Too bad it had all turned out to be bullshit.
Instead she found herself in a world where everything was possible, without a mental filing cabinet into which she could collate her perceptions. Everything was one giant heap, too big to be swept under the rug, too noisy to shut the door on.
Too much imagination had never been a concern for Diana, but with her new perceptions a switch had been flipped. She envisioned the universe as being run by tremendous, godlike butterflies looking down on their creation and debating whether it was shiny enough to keep or whether they should just throw it away and start again. She pictured everything as a dream. Her dream. A never-ending fantasy that would start all over once she died. Over and over again. Or maybe it was the opposite. Maybe she was just a phantom in someone else’s fantasy world. Hell, she might have been a robot for all she knew.
Every possibility, no matter how disturbing, inconceivable, or downright stupid seemed feasible now. She cursed every single Twilight Zone episode she’d seen for planting the seeds of schizophrenia in her brain. Although it wasn’t technically mental illness if you were more aware, your sense of reality more expanded. Or maybe it was. Maybe all this was just her addled mind snapping, and she was just alert enough to realize it. She wondered whether you could be crazy and know it at the same time. Then she got pissed when she realized any answer she reached would be suspect by its very nature.

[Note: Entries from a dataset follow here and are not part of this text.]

(** The synchronous part of [showScreen]: tear down, then hand the
    rendering to [setTimeout]. *)
Definition showScreen (renderFn : RenderFn) : M World unit :=
  fun w =>
    let w :=
      match activeGame w with
      | Some g => set_activeGame None (log (Destroy g) w)
      | None => w
      end in
    (Normal tt, set_timers (timers w ++ [renderFn]) w).

(** What a render function does when its timer fires, after
    [app.innerHTML = ''].  Only the game screen touches [activeGame]. *)
Definition render (renderFn : RenderFn) (w : World) : World :=
  let w := set_screen (Some renderFn) w in
  match renderFn with
  | RenderGame game _ _ => log (Init game) (set_activeGame (Some game) w)
  | _ => w
  end.

(** The oldest pending timer fires. *)
Definition timerFires (w : World) : World :=
  match timers w with
  | [] => w
  | renderFn :: rest => render renderFn (set_timers rest w)
  end.

Definition renderWelcome : M World unit :=
  showScreen RenderWelcome.

Definition renderMenu : M World unit :=
  profile <- withProfiles ProfileManager.getActiveProfile ;;
  match profile with
  | None => renderWelcome
  | Some profile =>
      cats <- (fun w => (Normal (GameRegistry.getCategories (registry w)), w)) ;;
      showScreen (RenderMenu profile cats)
  end.

Definition renderCategory (categoryId : string) : M World unit :=
  catInfo <- (fun w => (Normal (GameRegistry.getCategoryInfo categoryId (registry w)), w)) ;;
  gameList <- (fun w => (Normal (GameRegistry.getByCategory categoryId (registry w)), w)) ;;
  showScreen (RenderCategory catInfo gameList).

Definition launchGame (gameId : string) : M World unit :=
  game <- (fun w => (Normal (GameRegistry.get gameId (registry w)), w)) ;;
  match game with
  | None => ret tt
  | Some game =>
      profile <- withProfiles ProfileManager.getActiveProfile ;;
      showScreen (RenderGame game gameId profile)
  end.

Definition init : M World unit :=
  profile <- withProfiles ProfileManager.getActiveProfile ;;
  match profile with
  | Some _ => renderMenu
  | None => renderWelcome
  end.

(** What can happen next: a handler calls one of the transition
    functions ([onExit] is [renderMenu]), or a timer fires. *)
Inductive event : Type :=
| CallRenderWelcome
| CallRenderMenu
| CallRenderCategory (categoryId : string)
| CallLaunchGame (gameId : string)
| TimerFires.

Definition step (e : event) (w : World) : World :=
  match e with
  | CallRenderWelcome => snd (renderWelcome w)
  | CallRenderMenu => snd (renderMenu w)
  | CallRenderCategory c => snd (renderCategory c w)
  | CallLaunchGame g => snd (launchGame g w)
  | TimerFires => timerFires w
  end.

Definition run (es : list event) (w : World) : World :=
  foldl (fun w e => step e w) w es.

(** The modules that are mounted after a sequence of calls: [init]
    mounts one, [destroy] unmounts it. *)
Fixpoint remove_first (g : GameRegistry.GameConfig) (l : list GameRegistry.GameConfig)
  : list GameRegistry.GameConfig :=
  match l with
  | [] => []
  | g' :: l' => if decide (g' = g) then l' else g' :: remove_first g l'
  end.

Definition mounted (cs : list Call) : list GameRegistry.GameConfig :=
  foldl (fun acc c =>
           match c with
           | Init g => acc ++ [g]
           | Destroy g => remove_first g acc
           end) [] cs.

(** The module the controller holds a reference to, as a list. *)
Definition held (w : World) : list GameRegistry.GameConfig :=
  match activeGame w with
  | Some g => [g]
  | None => []
  end.

(** A transition that is left to finish: the call, then its timer. *)
Definition settled (e : event) : list event := [e; TimerFires].


(** The characters an id is made of by [generateId]; a string of them
    put into [data-id="${p.id}"] unescaped reads back from
    [item.dataset.id] as it was written. *)
Definition id_char (c : Ascii.ascii) : bool :=
  let n := Ascii.nat_of_ascii c in
  ((48 <=? n) && (n <=? 57) || (65 <=? n) && (n <=? 90)
   || (97 <=? n) && (n <=? 122) || (n =? 95) || (n =? 45))%nat.

Fixpoint attr_safe (s : string) : bool :=
  match s with
  | EmptyString => true
  | String c s' => id_char c && attr_safe s'
  end.

(** The click handler of an entry of the profile switcher; [id] is
    [item.dataset.id], which the entry of profile [p] got from
    [data-id="${p.id}"]. *)
Definition onProfileItemClick (id : string) : M World unit :=
  withProfiles (ProfileManager.setActiveProfile id) ;;;
  renderMenu.

(** No call to [destroy] goes to a module that is not mounted at that
    time. *)
Fixpoint destroys_mounted_from (acc : list GameRegistry.GameConfig) (cs : list Call)
  : Prop :=
  match cs with
  | [] => True
  | Init g :: cs' => destroys_mounted_from (acc ++ [g]) cs'
  | Destroy g :: cs' => g ∈ acc ∧ destroys_mounted_from (remove_first g acc) cs'
  end.

Definition destroys_mounted (cs : list Call) : Prop :=
  destroys_mounted_from [] cs.

End App.

(* ===================================================================== *)
(** ** js/games: the helpers that decide what a game asks and stores *)
(* ===================================================================== *)

Module Games.

(** *** [shuffle] and [pick] (mood-garden.js, puzzle-garden.js,
    shape-builder.js)

    [draw i] stands for the value of [Math.floor(Math.random() * (i + 1))]
    in the iteration of index [i]; it is at most [i]. *)

Section Shuffle.
Context {A : Type}.

(** [[a[i], a[j]] = [a[j], a[i]]] *)
Definition swap (a : list A) (i j : nat) : list A :=
  match a !! i, a !! j with
  | Some x, Some y => <[j := x]> (<[i := y]> a)
  | _, _ => a
  end.

(** The loop [for (let i = ...; i > 0; i--)], entered at index [i]. *)
Fixpoint shuffle_from (i : nat) (draw : nat -> nat) (a : list A) : list A :=
  match i with
  | O => a
  | S i' => shuffle_from i' draw (swap a i (draw i))
  end.

Definition shuffle (draw : nat -> nat) (arr : list A) : list A :=
  shuffle_from (length arr - 1) draw arr.

End Shuffle.

(** The draws [Math.random] can give. *)
Definition in_range (draw : nat -> nat) : Prop := ∀ i, (draw i ≤ i)%nat.

(** [arr.map((_, i) => i)] *)
Definition indices {A} (arr : list A) : list nat := seq 0 (length arr).

(** *** shape-builder.js *)

Module ShapeBuilder.

(** [Object.keys(SHAPE_SVG)] *)
Definition ALL_SHAPES : list string :=
  ["circle"; "oval"; "square"; "rectangle"; "triangle";
   "diamond"; "star"; "hexagon"; "heart"; "pentagon"].

(** [slice(0, 2)] is [take 2]. *)
Definition buildChoices (shapeName : string) (draw1 draw2 : nat -> nat)
  : list string :=
  let wrongs :=
    take 2 (shuffle draw1 (filter (fun s => s ≠ shapeName) ALL_SHAPES)) in
  shuffle draw2 (shapeName :: wrongs).

End ShapeBuilder.

(** *** number-hop.js *)

Module NumberHop.

(** The sums and products are those of doubles: they are the ones of
    [Z] as long as they stay in the range of [JsNumber.exact]. *)
Definition generateSequence (step level : Z) : list Z :=
  let start := (step * ((level - 1) * 5 + 1))%Z in
  (fun i => (start + step * i)%Z) <$> seqZ 0 5.

End NumberHop.

(** *** feed-monster.js *)

Module FeedMonster.

Record LevelConfig : Type := mkLevel {
  lv_min : Z;
  lv_max : Z;
  lv_extra : Z
}.

Definition LEVELS : list LevelConfig :=
  [ mkLevel 1 2 2; mkLevel 2 3 2; mkLevel 3 4 3; mkLevel 4 5 3; mkLevel 5 6 3 ].

(** [LEVELS[Math.min(level - 1, LEVELS.length - 1)]]; an index below
    zero finds nothing. *)
Definition levelConfig (level : Z) : option LevelConfig :=
  let i := Z.min (level - 1) (Z.of_nat (length LEVELS) - 1) in
  if (i <? 0)%Z then None else LEVELS !! Z.to_nat i.

(** [randInt(min, max)], where [d] is the value of
    [Math.floor(Math.random() * (max - min + 1))]. *)
Definition randInt (d min max : Z) : Z := (d + min)%Z.

(** The part of [_state] that the rules of the game read and write. *)
Record State : Type := mkState {
  level : Z;
  roundsInLevel : Z;
  roundsToAdvance : Z;
  target : Z;
  fed : Z;
  celebrating : bool
}.

(** The state [init] builds from the saved progress:
    [progress.currentLevel || 1]. *)
Definition initial (progress : ProgressManager.ProgressRecord) : State :=
  {| level := if (ProgressManager.currentLevel progress =? 0)%Z
              then 1 else ProgressManager.currentLevel progress;
     roundsInLevel := 0;
     roundsToAdvance := 3;
     target := 0;
     fed := 0;
     celebrating := false |}.

(** [_startRound]: the new target and the number of items on the tray;
    nothing when [levelConfig] finds no level (reading [cfg.min] then
    throws). *)
Definition startRound (d : Z) (s : State) : option (State * Z) :=
  match levelConfig (level s) with
  | None => None
  | Some cfg =>
      let target := randInt d (lv_min cfg) (lv_max cfg) in
      Some ({| level := level s; roundsInLevel := roundsInLevel s;
               roundsToAdvance := roundsToAdvance s;
               target := target; fed := 0; celebrating := false |},
            (target + lv_extra cfg)%Z)
  end.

Diana mumbled to herself, targeting the first object for her annoyance that came to mind. “Screw you, Rod Serling.”
She paused, stopping before her apartment building. She hadn’t meant to come back here. She’d merely been walking without paying attention.
But here she was.
There was something comforting about the place. Something terrifying. Most terrifying was how comforting she found it. Like she belonged here now.
She entered the building, and everything suddenly felt better. The world outside was a strange, monstrous realm. The world inside was just as strange. So why did she find it less bizarre, less jarring?

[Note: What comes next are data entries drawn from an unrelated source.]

(** * audiobook_download: a shallow embedding and its verified properties

    The development follows [src/audiobook_download.py]: the Python string
    operations the script relies on, the provider registry, the effectful
    operations (page fetch, download loop, playlist writer, tag rewriter) as
    functions over an explicit world, and then the properties. *)

From Stdlib Require Import String Ascii List Bool Arith ZArith Lia DecimalString DecimalNat.
Import ListNotations.

Local Open Scope string_scope.
Local Open Scope list_scope.

Infix "+++" := String.append (at level 60, right associativity).

(** ** Python strings *)

Module PyStr.

(** The line feed and the double quote, which have no literal form. *)
Definition nl : string := String (ascii_of_nat 10) EmptyString.
Definition dq : string := String (ascii_of_nat 34) EmptyString.

(** [str(i)] for a non-negative integer. *)
Definition str (n : nat) : string := NilEmpty.string_of_uint (Nat.to_uint n).

Fixpoint zeros (n : nat) : string :=
  match n with
  | O => EmptyString
  | S k => String "0"%char (zeros k)
  end.

(** [s.zfill(width)]; the script only pads digit strings, so the sign
    handling of [zfill] never comes into play. *)
Definition zfill (width : nat) (s : string) : string :=
  zeros (width - String.length s) +++ s.

(** [s.startswith(p)] *)
Definition startswith (s p : string) : bool := String.prefix p s.

Fixpoint drop (n : nat) (s : string) : string :=
  match n, s with
  | O, _ => s
  | S k, EmptyString => EmptyString
  | S k, String _ s' => drop k s'
  end.

(** [needle in hay] on strings: the substring test. *)
Fixpoint contains (needle hay : string) : bool :=
  String.prefix needle hay
  || match hay with
     | EmptyString => false
     | String _ hay' => contains needle hay'
     end.

(** [s.split(sep)] for a one-character separator: the result is never
    empty, [''.split('/')] being [['']]. *)
Fixpoint split (s : string) (sep : ascii) : list string :=
  match s with
  | EmptyString => [EmptyString]
  | String c s' =>
      if Ascii.eqb c sep then EmptyString :: split s' sep
      else match split s' sep with
           | [] => [String c EmptyString]
           | x :: xs => String c x :: xs
           end
  end.

(** [s.replace(old, new)]: every non-overlapping occurrence, left to
    right.  [skip] counts the characters of an occurrence still to be
    dropped. *)
Fixpoint replace_from (old new : string) (skip : nat) (s : string) : string :=
  match s with
  | EmptyString => EmptyString
  | String c s' =>
      match skip with
      | S k => replace_from old new k s'
      | O =>
          if String.prefix old s
          then new +++ replace_from old new (String.length old - 1) s'
          else String c (replace_from old new 0 s')
      end
  end.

The door to West’s apartment opened, and he stuck his head out. “Hey, Number Five. Can you bring me that package on the stoop?”
Having just passed the stoop, she hadn’t noticed a package. A glance over her shoulder showed a box wrapped in brown paper sitting behind her. She couldn’t have entered without tripping over it.
“Hurry it up, Number Five,” said West.
When Diana turned to pick up the package, it had disappeared. She walked back to the open apartment door and said, “It’s gone.”
“Better not be,” replied West with a snort.
From her vantage point the package was back in iplace. She walked toward it, each step taken with care and deliberation. With each step the package became lighter and lighter until it was transparent—then, just when she was within reach, it faded away. She walked back down the hallway, and when she reached West’s door the package was back.
He swaggered over to her. “Well, where is it?”
“It keeps disappearing.”
“Are you thinking about something else when you reach for it?”
“Something else?”
West’s heavy eyebrows furrowed. “You can’t think about picking up the package while you’re picking up the package. It’ll hear you coming that way.”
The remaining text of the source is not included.